Pourquoi ces précautions ? Pour l’historien de l’éducation Claude Lelièvre (ici) : il est prévu dans le projet de loi que les seuils des décharges de classe seraient abaissés, leurs durées augmentées, ainsi que les indemnités de direction, et il ne s'agit plus cette fois-ci de créer un "statut" de directeurs d'école. Il fait le rapprochement avec l’opposition déterminée d’une grande majorité des instituteurs au statut de "maître-directeur» instauré par la droite en 1987 et abrogé par la gauche en 1988. Pour sa part, le SE-UNSA va dans le même sens  (ici) : la proposition ne franchit pas "des lignes rouges, notamment celle d’une fonction hiérarchique comme l’avaient un temps envisagé une mission Flash en 2018 ou le projet d’Établissement public local d’enseignement des savoirs fondamentaux (EPLESF) qui avait soulevé la colère des enseignants au printemps 2019".

Cependant, pour le SNUIPP-FSU (ici), "même si le mot statut n’est pas prononcé, c’est bien de l’autorité du directeur ou de la directrice d’école dont il est question. La "délégation de l’autorité académique" et l’affirmation que le.la directeur.trice a autorité sur les personnels définissent le cadre d’exercice de la fonction en l’inscrivant, d’une certaine manière, dans la chaine hiérarchique avec un pouvoir décisionnel affirmé.
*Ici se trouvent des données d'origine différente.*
(** The node that the overlay hands to the graph exists there, so the focus
    moves to it; and its text matches the query: the query, normalised, can
    be read in the normalised text of the node. *)
Theorem search_selection_moves_focus (searchedNodes : list ChatNode) (query : string)
    (pressed : string) (selectedIndex : Z) (focused : option string)
    (nodeId : string) :
  In (CallOnSelectNode nodeId)
     (snd (Overlay_handleKeyDown pressed (searchResults searchedNodes query)
             selectedIndex)) ->
  focusNode nodeId searchedNodes focused = Some nodeId /\
  exists n,
    In n searchedNodes /\ id n = nodeId /\
    Subsequence (normalizeText (getNodeSearchText n))
                (normalizeText (normalizeText query)) 0.
Proof.
  intros Hcall.
  destruct (@overlay_select_listed _ _ _ _ Hcall) as (r & Hin & ->).
  destruct (@searchResults_In _ _ _ Hin) as (Hnode & Hscore).
  split.
  - unfold focusNode.
    destruct (findNode_present (id (result_node r)) searchedNodes) as (n & -> & _);
      [now apply in_map | reflexivity].
  - exists (result_node r). split; [exact Hnode|]. split; [reflexivity|].
    revert Hscore. unfold scoreMatch.
    destruct (negb (truthy (normalizeText (normalizeText query)))); [discriminate|].
    destruct (negb (truthy (normalizeText (getNodeSearchText (result_node r)))));
      [discriminate|].
    destruct (index 0 _ _) as [idx|] eqn:Hidx.
    + intros _. apply index_correct1 in Hidx.
      apply (@Subsequence_earlier _ _ 0%nat idx); [|lia].
      now apply occurrence_is_subsequence.
    + destruct (subsequenceGaps _ _ 0 0) as [gaps|] eqn:Hgaps; [|discriminate].
      intros _. exact (@subsequenceGaps_sound _ _ _ _ _ Hgaps).
Qed.

Lemma search_selection_moves_focus_witness :
  focusNode "ai-2000" (nodes placeholderState) None = Some "ai-2000".
Proof.
  apply (@search_selection_moves_focus (nodes placeholderState) "  THINKing" "Enter" 0
           None "ai-2000").
  vm_compute. left. reflexivity.
Defined.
Le passage sur les pouvoirs du ou de la directeur.trice en cas de dysfonctionnement grave l’illustre bien." Pour le syndicat, sous couvert de répondre à de légitimes préoccupations, on voit se dessiner un projet qui va bien au-delà de "vouloir" satisfaire des besoins, des demandes, des revendications. Il poursuit : "Pour mettre en œuvre une politique éducative ministérielle notamment, mais pas seulement, et s’assurer de sa bonne application, il faut bien un.e pilote au plus près des personnels et pleinement investi.e d’une 'délégation de l’autorité académique' pour pouvoir imposer les normes. Des normes qu’il ou elle n’aura d’ailleurs, pour la plupart d’entre-elles, pas définies lui.elle-même et dont on sait, pour certaines, qu’elles ne sont pas réalisables." Le SNUIPP développe sa démonstration ainsi : "l’autorité du directeur ou de la directrice d’école doit donc être posée à l’instar des chef.fes d’établissement du second degré. La référence est explicite tout comme à celle de l’exception française dans l’OCDE. Cette proposition de loi accentue de fait le 'new public management' dans le 1er degré, mettant à mal notre fonctionnement qui place au cœur l’équipe enseignante comme collectif de travail".
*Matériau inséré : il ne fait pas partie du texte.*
(** [sort.Strings]: the library sort, ascending in Go's string order.  The
    order is total and antisymmetric, so the sorted list is unique and any
    correct sort computes it. *)
Definition sort_Strings (lines : list string) : list string :=
  merge_sort String.le lines.

(** ** The file system *)

(** Injected failures.  [create_fails n]: the [n]-th creation of a temporary
    file fails.  [open_fails name]: opening [name] fails although it exists.
    [read_limit name = Some k]: reading [name] fails after [k] bytes.
    [write_limit name = Some k]: a buffered writer over [name] fails once more
    than [k] bytes are written.  [flush_fails name]: flushing to [name]
    fails. *)
Record faults : Type := mkFaults {
  create_fails : nat → bool;
  open_fails : string → bool;
  read_limit : string → option nat;
  write_limit : string → option nat;
  flush_fails : string → bool;
  rename_fails : string → bool
}.

Definition no_faults : faults :=
  mkFaults (λ _, false) (λ _, false) (λ _, None) (λ _, None) (λ _, false)
    (λ _, false).

(** [fs]: the files and their contents.  [next]: the number of temporary files
    requested so far, from which the next temporary name is made.  [nopen],
    [peak] and [merges] are ghost state: the number of files now open for
    reading, the largest value [nopen] has had, and the argument of every call
    of [mergeSimpleFiles] so far. *)
Record world : Type := mkWorld {
  fs : gmap string string;
  next : nat;
  nopen : nat;
  peak : nat;
  merges : list (list string)
}.

Definition set_fs (f : gmap string string → gmap string string) (w : world)
    : world :=
  mkWorld (f (fs w)) (next w) (nopen w) (peak w) (merges w).

(** [ioutil.TempFile] names the file by the prefix followed by a number that
    makes the name new. *)
Definition tempname (prefix : string) (n : nat) : string :=
  prefix +:+ pretty n.

Definition chunk_prefix : string := "filesort_chunk_".

Definition merge_prefix : string := "filesort_merge_".

(** Computations in the world that may panic or run out of budget. *)
Definition M (A : Type) : Type := world → world * outcome A.

Definition ret {A} (a : A) : M A := λ w, (w, Done a).

Definition bind {A B} (c : M A) (k : A → M B) : M B :=
  λ w,
    match c w with
    | (w', Done a) => k a w'
    | (w', Panic msg) => (w', Panic msg)
    | (w', OutOfFuel) => (w', OutOfFuel)
    end.

(** A system call: always returns. *)
Definition call {A} (c : world → world * A) : M A :=
  λ w, let '(w', a) := c w in (w', Done a).

Definition lift {A} (o : outcome A) : M A := λ w, (w, o).

Notation "'let*' x := c 'in' k" := (bind c (λ x, k))
  (at level 10, x name, c at level 100, k at level 200, only parsing).
Notation "'let*' ' p := c 'in' k" := (bind c (λ x, match x with p => k end))
  (at level 10, p pattern, c at level 100, k at level 200, only parsing).

Section FileSort.
Variable F : faults.

(** [sched m k]: the order of the [range] statement in iteration [k] of the
    merge whose output is the [m]-th temporary file. *)
Variable sched : nat → nat → iteration_order.

Definition TempFile (prefix : string) (w : world)
    : world * (string * option error) :=
  let n := next w in
  if create_fails F n
  then (mkWorld (fs w) (S n) (nopen w) (peak w) (merges w),
        (EmptyString, Some ErrCreate))
  else (mkWorld (<[tempname prefix n := EmptyString]> (fs w)) (S n)
          (nopen w) (peak w) (merges w),
        (tempname prefix n, None)).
Le SE-UNSA fait part de ses réserves (ici). D’une part, les caractéristiques d’un "emploi fonctionnel" qui existe déjà dans la Fonction publique et donc à l’Éducation nationale, si elles devaient être transposées à la fonction de direction d’école, pourraient se concrétiser par des nominations à la discrétion du Dasen et une obligation de mobilité. Par ailleurs, la notion de "délégation de l’autorité académique" au directeur, s’il est précisé qu’elle concerne le "bon fonctionnement de l’école", doit être définie.  En outre, cette loi envisage des évolutions pour lesquelles l’exposé des motifs est souvent plus prometteur que les articles eux-mêmes. Pour l’organisation syndicale, "des dispositions présentées dans l’exposé des motifs ne relèvent en effet pas de la loi mais de textes règlementaires ultérieurs : c’est le cas des décharges ou de la rémunération. Pour devenir réalité, ces mesures nécessitent un engagement à les réaliser de la part du ministère de l’Éducation nationale". En revanche, martèle-t-il, cette proposition de loi écarte la question de la structuration et du fonctionnement de l’école. Pour le SE-UNSA, "c’est pourtant un des leviers pour la réussite des élèves et la sérénité des équipes pédagogiques".